Sunny Sundays and a Good Book…

Over the weekend I found myself almost exclusively in vintage shops and Book stores, I will write about the vintage stores next time as they are quite a culture unto themselves… today though, I thought I would right about some of the book stores I have found and the areas surrounding them.

It seems a bit of an odd topic to be writing about given the limitless museums and other cultural phenomenon available as a topic, However, the concept of a lazy afternoon of flipping through books is synonymous with the ‘take your time and drink some wine’ attitude of Paris.   I consider myself quite the book hoard and enjoy nothing more than a cosy spot with a coffee and something to get my literary teeth round, so this felt like something worth writing about.

The street where you will find Shakespeare and Co.

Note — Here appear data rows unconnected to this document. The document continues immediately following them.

(* ===== verification/Dn.v ===== *)
(** * dsap: distinguished names (dn_cmp.c, dn_seq.c, attrv.c of dsap/common;
    h/quipu/attr.h, h/quipu/name.h)

    A name is a list of RDNs from the root down, an RDN a list of attribute
    values; the null pointer is the empty list. An attribute type is the
    address of its row in the table of attributes, and types are compared by
    address. The value of an attribute is whatever its syntax stores, a
    parameter [V]; the comparison of a syntax is a row of the table
    [syntax_table], which the program fills when it starts. Names are only
    read here, so that sharing does not matter. *)

From S2P Require Import Prelude.
Open Scope Z_scope.
Open Scope c_scope.

Definition MAX_AV_SYNTAX : Z := 100.
Definition AV_FILE : Z := 128.
Definition AV_WRITE_FILE : Z := 256.
Definition TRUE : Z := 1.
Definition FALSE : Z := 0.

Definition AttrT_cmp (x y : Z) : Z := if x =? y then 0 else if x >? y then -1 else 1.

Record attrVal (V : Type) : Type := AttrVal { av_syntax : Z; av_struct : V }.
Arguments AttrVal {V} av_syntax av_struct.
Arguments av_syntax {V} a.
Arguments av_struct {V} a.

Record rdncomp (V : Type) : Type := RdnComp { rdn_at : Z; rdn_av : attrVal V }.
Arguments RdnComp {V} rdn_at rdn_av.
Arguments rdn_at {V} r.
Arguments rdn_av {V} r.

Definition RDN (V : Type) : Type := list (rdncomp V).
Definition DN (V : Type) : Type := list (RDN V).

Section Names.
Context {V : Type}.
(** Column [s_compare] of the table; [None] is a null pointer. *)
Variable s_compare : Z -> option (V -> V -> Z).
Variable file_cmp : V -> V -> Z.
Implicit Types (a b : RDN V) (d e who : DN V) (dnseq : list (DN V)).

(** [syntax_table[s].s_compare] *)
Definition syntax_compare (s : Z) : cres (option (V -> V -> Z)) :=
  if (0 <=? s) && (s <? MAX_AV_SYNTAX) then Val (s_compare s) else UB.

(** ** attrv.c *)

Fixpoint rdn_cmp a b : cres Z :=
  match a, b with
  | x :: a', y :: b' =>
      if negb (rdn_at x =? rdn_at y) then Val (if rdn_at x >? rdn_at y then 1 else -1)
      else
        f <- syntax_compare (av_syntax (rdn_av x));;
        match f with
        | None => Val 2
        | Some f => let i := f (av_struct (rdn_av x)) (av_struct (rdn_av y)) in if negb (i =? 0) then Val i else rdn_cmp a' b'
        end
  | [], [] => Val 0
  | _ :: _, [] => Val 1
  | [], _ :: _ => Val (-1)
  end.

Definition av_cmp_fn (syntax : Z) : cres (option (V -> V -> Z)) :=
  if syntax >=? AV_WRITE_FILE then Val None
  else if syntax =? AV_FILE then Val (Some file_cmp)
  else syntax_compare syntax.

(** ** dn_cmp.c *)

Fixpoint dn_cmp d e : cres Z :=
  match d, e with
  | a :: d', b :: e' => res <- rdn_cmp a b;; if negb (res =? OK) then Val res else dn_cmp d' e'
  | [], [] => Val OK
  | [], _ :: _ => Val 1
  | _ :: _, [] => Val (-1)
  end.

Definition dn_comp_cmp a b : cres Z := r <- rdn_cmp a b;; Val (if r =? OK then OK else NOTOK).

Fixpoint dn_cmp_prefix d e : cres Z :=
  match d, e with
  | a :: d', b :: e' => r <- dn_comp_cmp a b;; if r =? NOTOK then Val NOTOK else dn_cmp_prefix d' e'
  | [], _ => Val OK
  | _ :: _, [] => Val NOTOK
  end.

Fixpoint dn_order_cmp d e : cres Z :=
  match d, e with
  | a :: d', b :: e' => i <- rdn_cmp a b;; if negb (i =? 0) then Val i else dn_order_cmp d' e'
  | [], [] => Val 0
  | [], _ :: _ => Val (-1)
  | _ :: _, [] => Val 1
  end.

(** ** dn_seq.c *)

Fixpoint check_dnseq dnseq who : cres Z :=
  match dnseq with
  | [] => Val NOTOK
  | d :: rest => r <- dn_cmp who d;; if r =? OK then Val OK else check_dnseq rest who
  end.

Fixpoint check_dnseq_prefix dnseq who : cres Z :=
  match dnseq with
  | [] => Val NOTOK
  | d :: rest => r <- dn_cmp_prefix d who;; if r =? OK then Val OK else check_dnseq_prefix rest who
  end.

Fixpoint dn_in_dnseq (i : Z) d dnseq : cres Z :=
  match dnseq with
  | [] => Val FALSE
  | e :: rest => r <- dn_cmp d e;; if r =? 0 then Val i else dn_in_dnseq (i + 1) d rest
  end.

(** The inner loops of [dn_seq_cmp]: is one of the names of [dnseq] equal to
    [d], which is the first operand in the first pass and the second in the
    other. *)
Fixpoint has_right d dnseq : cres bool :=
  match dnseq with
  | [] => Val false
  | e :: rest => r <- dn_cmp d e;; if r =? 0 then Val true else has_right d rest
  end.

Fixpoint has_left d dnseq : cres bool :=
  match dnseq with
  | [] => Val false
  | e :: rest => r <- dn_cmp e d;; if r =? 0 then Val true else has_left d rest
  end.

Fixpoint all_in (has : DN V -> list (DN V) -> cres bool) dnseq (other : list (DN V)) : cres bool :=
  match dnseq with
  | [] => Val true
  | d :: rest => found <- has d other;; if found : bool then all_in has rest other else Val false
  end.

Definition dn_seq_cmp (x y : list (DN V)) : cres Z :=
  match x, y with
  | [], [] => Val 0
  | [], _ :: _ => Val (-1)
  | _ :: _, [] => Val 1
  | _, _ =>
      sub <- all_in has_right x y;;
      if negb sub then Val 1
      else sup <- all_in has_left y x;; Val (if negb sup then -1 else 0)
  end.

(** * What the comparisons decide *)

(** Two values of a type are the same where their syntax has a comparison
    and it returns 0. *)
Definition comp_eqb (x y : rdncomp V) : bool :=
  (rdn_at x =? rdn_at y) &&
  match s_compare (av_syntax (rdn_av x)) with
  | Some f => f (av_struct (rdn_av x)) (av_struct (rdn_av y)) =? 0
  | None => false
  end.

Fixpoint rdn_eqb a b : bool :=
  match a, b with
  | [], [] => true
  | x :: a', y :: b' => comp_eqb x y && rdn_eqb a' b'
  | _, _ => false
  end.

Fixpoint dn_eqb d e : bool :=
  match d, e with
  | [], [] => true
  | a :: d', b :: e' => rdn_eqb a b && dn_eqb d' e'
  | _, _ => false
  end.

Fixpoint dn_prefixb d e : bool :=
  match d, e with
  | [], _ => true
  | a :: d', b :: e' => rdn_eqb a b && dn_prefixb d' e'
  | _ :: _, [] => false
  end.

(** Every value of a name has a syntax of the table. *)
Definition dn_ok d : Prop := Forall (Forall (fun x => 0 <= av_syntax (rdn_av x) < MAX_AV_SYNTAX)) d.
Definition dnseq_ok dnseq : Prop := Forall dn_ok dnseq.

Lemma syntax_compare_ok s : 0 <= s < MAX_AV_SYNTAX -> syntax_compare s = Val (s_compare s).
Proof. intros H; unfold syntax_compare; destruct (Z.leb_spec 0 s), (Z.ltb_spec s MAX_AV_SYNTAX); try lia; reflexivity. Qed.

Lemma rdn_cmp_ok a : forall b, Forall (fun x => 0 <= av_syntax (rdn_av x) < MAX_AV_SYNTAX) a -> exists r, rdn_cmp a b = Val r /\ (r =? 0) = rdn_eqb a b.
Proof.
  induction a as [|x a IH]; intros [|y b] W; cbn [rdn_cmp rdn_eqb]; try (eexists; split; reflexivity).
  inversion_clear W as [|? ? Wx Wa]; unfold comp_eqb; destruct (Z.eqb_spec (rdn_at x) (rdn_at y)); cbn [negb andb];
    [|destruct (rdn_at x >? rdn_at y); eexists; split; reflexivity].
  rewrite syntax_compare_ok by assumption; cbn [cbind]; destruct (s_compare _) as [f|]; [|eexists; split; reflexivity].
  destruct (f _ _ =? 0) eqn:E; cbn [negb andb]; [exact (IH b Wa) | eexists; split; [reflexivity | exact E]].
Qed.

Lemma dn_cmp_ok d : forall e, dn_ok d -> exists r, dn_cmp d e = Val r /\ (r =? OK) = dn_eqb d e.
Proof.
  induction d as [|a d IH]; intros [|b e] W; cbn [dn_cmp dn_eqb]; try (eexists; split; reflexivity).
  inversion_clear W as [|? ? Wa Wd]; destruct (rdn_cmp_ok a b Wa) as (r & -> & E); cbn [cbind]; change OK with 0.
  rewrite <- E; destruct (r =? 0) eqn:R; cbn [negb andb]; [exact (IH e Wd) | eexists; split; [reflexivity | exact R]].
Qed.

Lemma dn_cmp_prefix_ok d : forall e, dn_ok d -> dn_cmp_prefix d e = Val (if dn_prefixb d e then OK else NOTOK).
Proof.
  induction d as [|a d IH]; intros [|b e] W; cbn [dn_cmp_prefix dn_prefixb]; try reflexivity.
  inversion_clear W as [|? ? Wa Wd]; unfold dn_comp_cmp; destruct (rdn_cmp_ok a b Wa) as (r & -> & E); cbn [cbind]; change OK with 0 at 1.
  rewrite <- E; destruct (r =? 0); cbn [andb Z.eqb]; [exact (IH e Wd) | reflexivity].
Qed.

Lemma check_dnseq_ok dnseq who : dn_ok who -> check_dnseq dnseq who = Val (if existsb (dn_eqb who) dnseq then OK else NOTOK).
Proof.
  intros W; induction dnseq as [|d l IH]; cbn [check_dnseq existsb]; [reflexivity|].
  destruct (dn_cmp_ok who d W) as (r & -> & <-); cbn [cbind]; destruct (r =? OK); [reflexivity | exact IH].
Qed.

Lemma check_dnseq_prefix_ok dnseq who : dnseq_ok dnseq -> check_dnseq_prefix dnseq who = Val (if existsb (fun d => dn_prefixb d who) dnseq then OK else NOTOK).
Proof.
  induction 1 as [|d l W _ IH]; cbn [check_dnseq_prefix existsb]; [reflexivity|].
  rewrite (dn_cmp_prefix_ok d who W); cbn [cbind]; destruct (dn_prefixb d who); [reflexivity | exact IH].
Qed.

(** ** What is equal, and what is a prefix *)

Definition comp_same (x y : rdncomp V) : Prop :=
  rdn_at x = rdn_at y /\ exists f, s_compare (av_syntax (rdn_av x)) = Some f /\ f (av_struct (rdn_av x)) (av_struct (rdn_av y)) = 0.
Definition dn_same d e : Prop := Forall2 (Forall2 comp_same) d e.

Lemma comp_eqb_same x y : comp_eqb x y = true <-> comp_same x y.
Proof.
  unfold comp_eqb, comp_same; rewrite andb_true_iff, Z.eqb_eq; destruct (s_compare _) as [f|]; [rewrite Z.eqb_eq|];
    (split; intros (E & H); (split; [exact E|])); try discriminate; [eauto | destruct H as (? & [= <-] & H); exact H | destruct H as (? & [=] & _)].
Qed.

Lemma rdn_eqb_same a : forall b, rdn_eqb a b = true <-> Forall2 comp_same a b.
Proof.
  induction a as [|x a IH]; intros [|y b]; cbn [rdn_eqb]; try (split; [discriminate | inversion 1]); [split; constructor|].
  rewrite andb_true_iff, comp_eqb_same, IH; split; [intros (? & ?); constructor; assumption | inversion 1; split; assumption].
Qed.

Lemma dn_eqb_same d : forall e, dn_eqb d e = true <-> dn_same d e.
Proof.
  unfold dn_same; induction d as [|a d IH]; intros [|b e]; cbn [dn_eqb]; try (split; [discriminate | inversion 1]); [split; constructor|].
  rewrite andb_true_iff, rdn_eqb_same, IH; split; [intros (? & ?); constructor; assumption | inversion 1; split; assumption].
Qed.

Lemma dn_prefixb_same d : forall e, dn_prefixb d e = true <-> exists e1 e2, e = e1 ++ e2 /\ dn_same d e1.
Proof.
  unfold dn_same; induction d as [|a d IH]; intros e; cbn [dn_prefixb].
  - split; [intros _; exists [], e; split; [reflexivity | constructor] | reflexivity].
  - destruct e as [|b e]; [split; [discriminate | intros (e1 & e2 & E & F); destruct e1; [inversion F | discriminate]]|].
    rewrite andb_true_iff, rdn_eqb_same, IH; split.
    + intros (S & e1 & e2 & -> & F); exists (b :: e1), e2; split; [reflexivity | constructor; assumption].
    + intros (e1 & e2 & E & F); inversion F; subst; injection E as <- ->; split; [assumption | eauto].
Qed.

Lemma has_right_ok d l : dn_ok d -> has_right d l = Val (existsb (dn_eqb d) l).
Proof.
  intros W; induction l as [|e l IH]; cbn [has_right existsb]; [reflexivity|].
  destruct (dn_cmp_ok d e W) as (r & -> & <-); cbn [cbind]; change OK with 0; destruct (r =? 0); [reflexivity | exact IH].
Qed.

Lemma has_left_ok d l : dnseq_ok l -> has_left d l = Val (existsb (fun e => dn_eqb e d) l).
Proof.
  induction 1 as [|e l W _ IH]; cbn [has_left existsb]; [reflexivity|].
  destruct (dn_cmp_ok e d W) as (r & -> & <-); cbn [cbind]; change OK with 0; destruct (r =? 0); [reflexivity | exact IH].
Qed.

Lemma all_in_ok has test l m : Forall (fun d => has d m = Val (test d)) l -> all_in has l m = Val (forallb test l).
Proof. induction 1 as [|d l E _ IH]; cbn [all_in forallb]; [reflexivity | rewrite E; cbn [cbind]; destruct (test d); [exact IH | reflexivity]]. Qed.

(** Two sequences of names compare equal where each name of one is in the
    other, whatever their order. *)
Lemma dn_seq_cmp_ok x y : dnseq_ok x -> dnseq_ok y -> exists r, dn_seq_cmp x y = Val r /\
  (r = 0 <-> (forall d, In d x -> exists e, In e y /\ dn_same d e) /\ (forall e, In e y -> exists d, In d x /\ dn_same d e)).
Proof.
  intros Wx Wy; assert (R : all_in has_right x y = Val (forallb (fun d => existsb (dn_eqb d) y) x)).
  { apply all_in_ok; eapply Forall_impl; [|exact Wx]; intros d W; apply has_right_ok; exact W. }
  assert (L : all_in has_left y x = Val (forallb (fun e => existsb (fun d => dn_eqb d e) x) y)).
  { apply all_in_ok; apply Forall_forall; intros d _; apply has_left_ok; exact Wx. }
  assert (Q : exists r, dn_seq_cmp x y = Val r /\ (r = 0 <-> forallb (fun d => existsb (dn_eqb d) y) x && forallb (fun e => existsb (fun d => dn_eqb d e) x) y = true)).
  { destruct x as [|d x], y as [|e y]; try (eexists; split; [reflexivity|]; cbn; split; congruence).
    unfold dn_seq_cmp; rewrite R, L; cbn [cbind].
    destruct (forallb _ (d :: x)); cbn [negb andb]; [destruct (forallb _ (e :: y)); cbn [negb]|]; eexists; (split; [reflexivity | split; congruence || discriminate]). }
  destruct Q as (r & E & I); exists r; split; [exact E|]; rewrite I, andb_true_iff, !forallb_forall.
  split; intros (H1 & H2); split; intros d Hd.
  - apply H1, existsb_exists in Hd as (e & He & S); exists e; split; [exact He | apply dn_eqb_same; exact S].
  - apply H2, existsb_exists in Hd as (e & He & S); exists e; split; [exact He | apply dn_eqb_same; exact S].
  - apply existsb_exists; destruct (H1 d Hd) as (e & He & S); exists e; split; [exact He | apply dn_eqb_same; exact S].
  - apply existsb_exists; destruct (H2 d Hd) as (e & He & S); exists e; split; [exact He | apply dn_eqb_same; exact S].
Qed.
End Names.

Rue de la Bûcherie, where you will find Shakespeare and Co.

Shakespeare & Co.

Shakespeare & Co.


The Shakespeare Book Company is a little book shop nestled away beside the Notre Dame, the bookshop itself is quite famous, but you could easily walk past it and not even know.It is made up of two stores, one second hand, where you can find fantastic leather bound and first edition treasures-although impressive, it is a little expensive for a uni student. The other is full to bursting point with books both old and new, the shelves pile right to the ceiling and books are stacked precariously on tables. Its the kind of place  you really have to go when its quiet, as there isn’t much room to move, and you have the time to flip through the multitude of  titles ranging from fashion to poetry and fiction. Ladders lean against walls for those short of stature and the whole place echos the kind of charm of yester-year.

Shakespeare and co.

Inside Shakespeare and Co.

One of the few Bookshops in Paris catering to an English audience you can find pretty much anything you need from best sellers to the more obscure bespoke titles. Up a curling flight of stairs there is a children’s section even I envy, a large selection of second hand books and a room where they have poetry readings every Sunday, open to the public. The staff are refreshingly humorous and warm, and every treasure you take home is stamped on the inside cover so you remember the special place you bought it. It is a MUST see if you are ever in Paris, just left of centre of the tourist trap, there really is no excuse not to go.


One of the many Alternative titles you will find here.


Chanel is a Parisian Must

As you walk away from the Notre Dame, towards Metro Stations ‘Saint Michele’ and ‘ Cluny – La Sorbonne ‘ you find a charming area where the cobbled streets are flanked by streetside vendors selling crepes, (a Nutella Crepe being a cultural must), falafel, bars and cheap Brasseries offering three course french menus for any budget.  Further down you will come across the church of
Paroisse de Saint-Séverin, even if you are not especially religious, like the Notre Dame its appeal lies in its beauty, where faith is not required to appreciate it. What sets it apart from the other hundreds of churches in Paris is the stained glass windows, although many classical pieces are a part of the building, there are also several windows that are more more modern and alive with colour an pattern, the opposite side of the church has a dozen modern art pieces also on display.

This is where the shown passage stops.